The inventor of the Pringles chip can, Fredric Baur, was so in love with his greatest invention that he was buried in it.
Baur, a chemist from Cincinnati, was issued a patent in 1970 for his invention of the tub-shaped container. According to the story in the Cincinnati Enquirer, Baur invented frying oils and a freeze-dried ice cream, but nothing came close to his love of the Pringles’ can, so says his family. It was that love that inspired his family to honor his last wish and bury part of his cremains in the can after his May 4 death. He was 84.
It sounds kinda creepy, being buried in a Pringles can, but at the same time, I can’t imagine what it would be like to have such pride and conviction in a single accomplishment of my life. So, more power to him.
But, with that being said, it’s still really weird.
May 22, 2008
I recently moved into a new apartment, which actually allows you to paint. Given the option for the first time in my apartment-dwelling life, I felt obligated to take them up on it. Plus, I was just going to do one accent wall. How hard can that be? Silly me.
To play off my new furniture, I first painted the wall sage blue to really make my new cream-colored overstuffed chair really stand out. Well, it was too dark. It was almost as if the wall screamed at you when you walked in the door. “HEY, YOU! LOOK OVER HERE! I’M A BLUE WALL. I KNOW YOU SEE ME. DON’T TRY TO LOOK AWAY. RESISTANCE IS FUTILE.”
The blue wasn’t working out, so I went back to Lowe’s to buy another color. This time — apprehensive of anything dark – I went for a light brown color, to complement rather than match the new sage blue couch. After two coats, you could barely tell I had painted the wall. Now, it whispers, “Excuse me please. If it isn’t too much trouble, you could strain your eyes to notice that I have a brown tint about me. I don’t mean to bother you, I apologize.”
That isn’t working either.
I’m going to Lowe’s AGAIN tomorrow to buy yet another can of paint. I’m buying the first can I see labeled Dark, But Unobtrusive Brown.

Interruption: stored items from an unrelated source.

(** ** [bytes.Reader]

    The state is the unread part; a position beyond the end reads as empty. *)

Definition br_ReadByte : stm bytes io_err byte := fun r =>
  match r with [] => (Fail EOF, []) | b :: r' => (Ret b, r') end.

Definition br_ReadFull (n : nat) : stm bytes io_err bytes := fun r =>
  if bool_decide (n ≤ length r)%nat then (Ret (take n r), drop n r)
  else (Fail (if bool_decide (r = []) then EOF else ErrUnexpectedEOF), []).

Lemma br_ReadFull_app n l k : length l = n → br_ReadFull n (l ++ k) = (Ret l, k).
Proof.
  intros H. unfold br_ReadFull. rewrite bool_decide_true by len.
  by rewrite take_app_exact, drop_app_exact.
Qed.

Lemma br_ReadFull_short n r :
  (length r < n)%nat →
  br_ReadFull n r = (Fail (if bool_decide (r = []) then EOF else ErrUnexpectedEOF), []).
Proof. intros H. unfold br_ReadFull. by rewrite bool_decide_false by lia. Qed.

(** ** IP addresses ([net.IP], a byte slice of 4 or 16 bytes) *)

Definition v4InV6Prefix : bytes := make_bytes 10 ++ [xff; xff].

(** [ip.To4()] and [ip.To16()]; [None] is [nil]. *)
Definition To4 (ip : bytes) : option bytes :=
  if bool_decide (length ip = 4%nat) then Some ip
  else if bool_decide (length ip = 16%nat) && HasPrefix v4InV6Prefix ip then Some (drop 12 ip)
  else None.

Definition To16 (ip : bytes) : option bytes :=
  if bool_decide (length ip = 4%nat) then Some (v4InV6Prefix ++ ip)
  else if bool_decide (length ip = 16%nat) then Some ip
  else None.

Fixpoint groups16 (ip : bytes) : list Z :=
  match ip with
  | a :: b :: k => (bz a * 256 + bz b) :: groups16 k
  | _ => []
  end.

It’s one wall, people. This is ridiculous.
May 20, 2008
OK, the universe is officially picking on me.
To the 12 people who read my blog about automation in the bathroom, you know how much I abhor it. Well, it seems the cosmos was reading as well. We were on our way home from vacation in Michigan this weekend when we stopped at a gas station somewhere along I-69. I should have known something was a askew by the fact the entire back wall was covered in the diamond plating, which by the way, was also used for ALL four walls of the unisex restroom. One of the most hideous things I’ve ever seen, but that’s never here nor there.

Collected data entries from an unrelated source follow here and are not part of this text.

(** Every keyring [LoadKeyRing] returns has a 48-byte seed and hence a 32-byte
    raw key, whatever the file holds; a file that exists is not changed, and
    without [create] nothing is. *)
Theorem LoadKeyRing_wf path create rnd s r s' :
  LoadKeyRing path create rnd s = (r, s') →
  (∀ kr, r = Ret kr → keyring_wf kr ∧ length (raw kr) = KeyBytes) ∧
  (files s !! path ≠ None ∨ create = false → s' = s).
Proof.
  unfold LoadKeyRing. intros E.
  assert (∀ kr, keyring_wf kr → keyring_wf kr ∧ length (raw kr) = KeyBytes) as Hraw.
  { intros kr Hk. split; [done|]. unfold raw. rewrite length_take, Hk. done. }
  destruct (open_err s); [injection E as <- <-; by split|].
  destruct (files s !! path) as [text|] eqn:Hp.
  { injection E as <- <-. split; [|done]. intros kr Hk. eauto using load_lines_wf. }
  destruct create; cbn [negb] in E; [|injection E as <- <-; by split].
  split; [|intros [H|H]; by exfalso].
  intros kr ->. apply stm_bind_inv in E as (k1 & s1 & E1 & E).
  apply stm_bind_inv in E as (? & s2 & _ & E). injection E as -> _.
  unfold stm_wrap, stm_lift in E1.
  destruct (GenerateKeyRing rnd) as [k| |] eqn:G; cbn in E1; try discriminate E1.
  injection E1 as -> _. eauto using GenerateKeyRing_wf.
Qed.

Lemma LoadKeyRing_wf_witness :
  ∃ kr s, LoadKeyRing (str "k") true (Ret (make_bytes 48)) (Fs ∅ None None None) = (Ret kr, s) ∧
    length (raw kr) = KeyBytes.
Proof.
  eexists _, _. split; [reflexivity|].
  eapply (LoadKeyRing_wf (str "k") true (Ret (make_bytes 48)) (Fs ∅ None None None));
    reflexivity.
Defined.

(** C26: The key file keeps the key.  The first [LoadKeyRing] with [create] on a path
    that does not exist makes a keyring of the 48 random bytes and writes it,
    touching no other file; every later load of that path, with or without
    [create], returns the same keyring.  Likewise [Save] followed by
    [LoadKeyRing] gives the saved keyring back. *)
Theorem keyring_persists path b s kr create rnd :
  fs_ok s → length b = SeedBytes → keyring_wf kr →
  (files s !! path = None →
   ∃ s', LoadKeyRing path true (Ret b) s = (Ret (mkKeyRing b), s') ∧
     LoadKeyRing path create rnd s' = (Ret (mkKeyRing b), s') ∧
     ∀ path', path' ≠ path → files s' !! path' = files s !! path') ∧
  (∃ s', Save path kr s = (Ret (), s') ∧ LoadKeyRing path create rnd s' = (Ret kr, s')).
Proof.
  intros Hs Hb Hk.
  assert (∀ k m, keyring_wf k →
    LoadKeyRing path create rnd
      (Fs (<[path := str "seed=" ++ hexEncode (seed k) ++ [x0a]]> m) None None None) =
    (Ret k, Fs (<[path := str "seed=" ++ hexEncode (seed k) ++ [x0a]]> m) None None None)) as L.
  { intros k m Hwf. unfold LoadKeyRing. cbn [open_err files].
    rewrite lookup_insert_eq, load_saved_line by done. done. }
  split.
  - intros Hp. eexists. split_and!; [|by apply (L (mkKeyRing b))|].
    + unfold LoadKeyRing. pose proof Hs as (Ho & _ & _). rewrite Ho, Hp. cbn [negb].
      unfold GenerateKeyRing. cbn [map_err mbind outcome_bind].
      rewrite copy_into_full by (by rewrite length_make_bytes).
      erewrite stm_bind_ret by reflexivity.
      erewrite stm_bind_ret by (unfold stm_wrap; by rewrite Save_ok).
      reflexivity.
    + intros path' Hne. cbn [files]. by rewrite lookup_insert_ne.
  - eexists. split; [by apply Save_ok|by apply L].
Qed.

Lemma keyring_persists_witness :
  ∃ s', LoadKeyRing (str "k") true (Ret (make_bytes 48)) (Fs ∅ None None None) =
      (Ret (mkKeyRing (make_bytes 48)), s') ∧
    LoadKeyRing (str "k") false (Fail EOF) s' = (Ret (mkKeyRing (make_bytes 48)), s').
Proof.
  destruct (keyring_persists (str "k") (make_bytes 48) (Fs ∅ None None None)
    (mkKeyRing (make_bytes 48)) false (Fail EOF)) as [H _]; [by split_and!|done|done|].
  destruct (H eq_refl) as (s' & E1 & E2 & _). by exists s'.
Defined.

(** A write that fails after the file was created leaves an empty file, and
    from then on loading fails, with [create] too. *)
Lemma failed_save_poisons path b s e rnd :
  files s !! path = None → open_err s = None → create_err s = None → write_err s = Some e →
  length b = SeedBytes →
  ∃ s', LoadKeyRing path true (Ret b) s = (Fail (KeySave (KeyIO e)), s') ∧
    LoadKeyRing path true rnd s' = (Fail KeyNoSeed, s').
Proof.
  intros Hp Ho Hc Hw Hb. eexists. split.
  - unfold LoadKeyRing. rewrite Ho, Hp. cbn [negb].
    erewrite stm_bind_ret by reflexivity.
    erewrite stm_bind_fail; [reflexivity|]. unfold stm_wrap, Save. by rewrite Hc, Hw.
  - unfold LoadKeyRing. cbn [open_err files]. rewrite Ho, lookup_insert_eq. done.
Qed.

(** The example file of the README has 92 hexadecimal digits and is refused. *)
Lemma readme_example_refused :
  load_lines (scan_lines (str
    "seed=aabbccddee00112233445566778899aabbccddee00112233445566778899aabbccddee00112233445566778899aa"
    ++ [x0a])) = Fail KeySeedLength.
Proof. vm_compute. reflexivity. Qed.

(** ** Text encodings: proofs *)

Lemma swap_pair a x m y z :
  <[(length a + S (length m))%nat := x]> (<[length a := y]> (a ++ x :: m ++ y :: z)) =
  ((a ++ [y]) ++ m ++ x :: z : bytes).
Proof.
  rewrite insert_app_r_alt, Nat.sub_diag by lia.
  change (<[O := y]> (x :: m ++ y :: z)) with (y :: m ++ y :: z).
  rewrite insert_app_r_alt by lia.
  replace (length a + S (length m) - length a)%nat with (S (length m)) by lia.
  change (<[S (length m) := x]> (y :: m ++ y :: z))
    with (y :: <[length m := x]> (m ++ y :: z)).
  rewrite insert_app_r_alt, Nat.sub_diag by lia. by rewrite <- app_assoc.
Qed.

(** The two indices have met in the middle when the outer parts are done. *)
Lemma swap_ends_reverse n a m z :
  length a = length z → (length m ≤ n)%nat →
  swap_ends n (length a) (a ++ m ++ z) = a ++ reverse m ++ z.
Proof.
  revert a m z. induction n as [|n IH]; intros a m z Hl Hn.
  { destruct m; [done|cbn in Hn; lia]. }
  destruct m as [|x m]; [|destruct m as [|y m _] using rev_ind].
  - cbn [swap_ends app]. rewrite bool_decide_false; [done|]. rewrite length_app. lia.
  - cbn [swap_ends app]. rewrite bool_decide_false; [done|]. rewrite length_app. cbn. lia.
  - cbn [swap_ends]. set (l := a ++ (x :: m ++ [y]) ++ z).
    assert (length l = (length a + S (length m) + S (length z)))%nat as Hlen.
    { unfold l. rewrite !length_app. cbn. rewrite length_app. cbn. lia. }
    assert (l = a ++ x :: m ++ y :: z) as El by (unfold l; cbn; by rewrite <- app_assoc).
    replace (length l - 1 - length a)%nat with (length a + S (length m))%nat by lia.
    rewrite bool_decide_true by lia.
    assert (l !! length a = Some x) as ->.
    { rewrite El, lookup_app_r, Nat.sub_diag by lia. done. }
    assert (l !! (length a + S (length m))%nat = Some y) as ->.
    { rewrite El, lookup_app_r by lia.
      replace (length a + S (length m) - length a)%nat with (S (length m)) by lia.
      change ((x :: m ++ y :: z) !! S (length m)) with ((m ++ y :: z) !! length m).
      rewrite lookup_app_r, Nat.sub_diag by lia. done. }
    rewrite El, swap_pair.
    replace (S (length a)) with (length (a ++ [y])) by (rewrite length_app; cbn; lia).
    rewrite IH; [|rewrite length_app; cbn; lia|].
    + rewrite (reverse_cons (m ++ [y]) x), reverse_snoc. cbn [app]. by rewrite <- !app_assoc.
    + cbn in Hn. rewrite length_app in Hn. cbn in Hn. lia.
Qed.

All the expected automated accoutrement was there, but the cause of this second rant about automation was the trash can. Yes, the trash can was automated. You waved your hand over the sensor and it slowly rose, waited 5 seconds and then slowly lowered. I would have thought it was cool had I not been irritated with the universe.
I think I’m done complaining about automated restrooms … for now.
May 15, 2008
It all started with the automatic toilet. That annoyed me. I can’t tell you how many times the stupid sensor decided I was done when in fact I wasn’t. That was bad enough.
But the Bathroom Powers That Be couldn’t leave well enough alone, could they? It’s gotten out of control. Automatic hand dryers. Automatic paper towel dispensers. Automatic soap dispensers. Automatic faucets. Where does the madness end?
I’m beyond tired of waving my hands around inanimate objects in public restrooms just hoping the sensor will take pity on me and give me what I want. Sometimes I think there are hidden cameras in the mirrors, and we’re all going to feel pretty stupid when they post the footage on YouTube.
April 25, 2008
I admit it. I’m 30 and still give into the beast that is peer pressure. And you thought that only happened in high school. Silly rabbit.
In a desperate attempt to be one of the cool kids – most notably the likes of Sarah and Gretchen — I’ve started this silly little blog in which I’ll expound upon matters of the utmost importance. Or, most likely, it’ll be a self-centered rant about my life and craziness I encounter on a daily basis. Manning the night desk at a mid-sized newspaper in Indiana, the stupidity that is mankind is normally sprawled out in front of me every single day.
So, welcome. Make yourself at home.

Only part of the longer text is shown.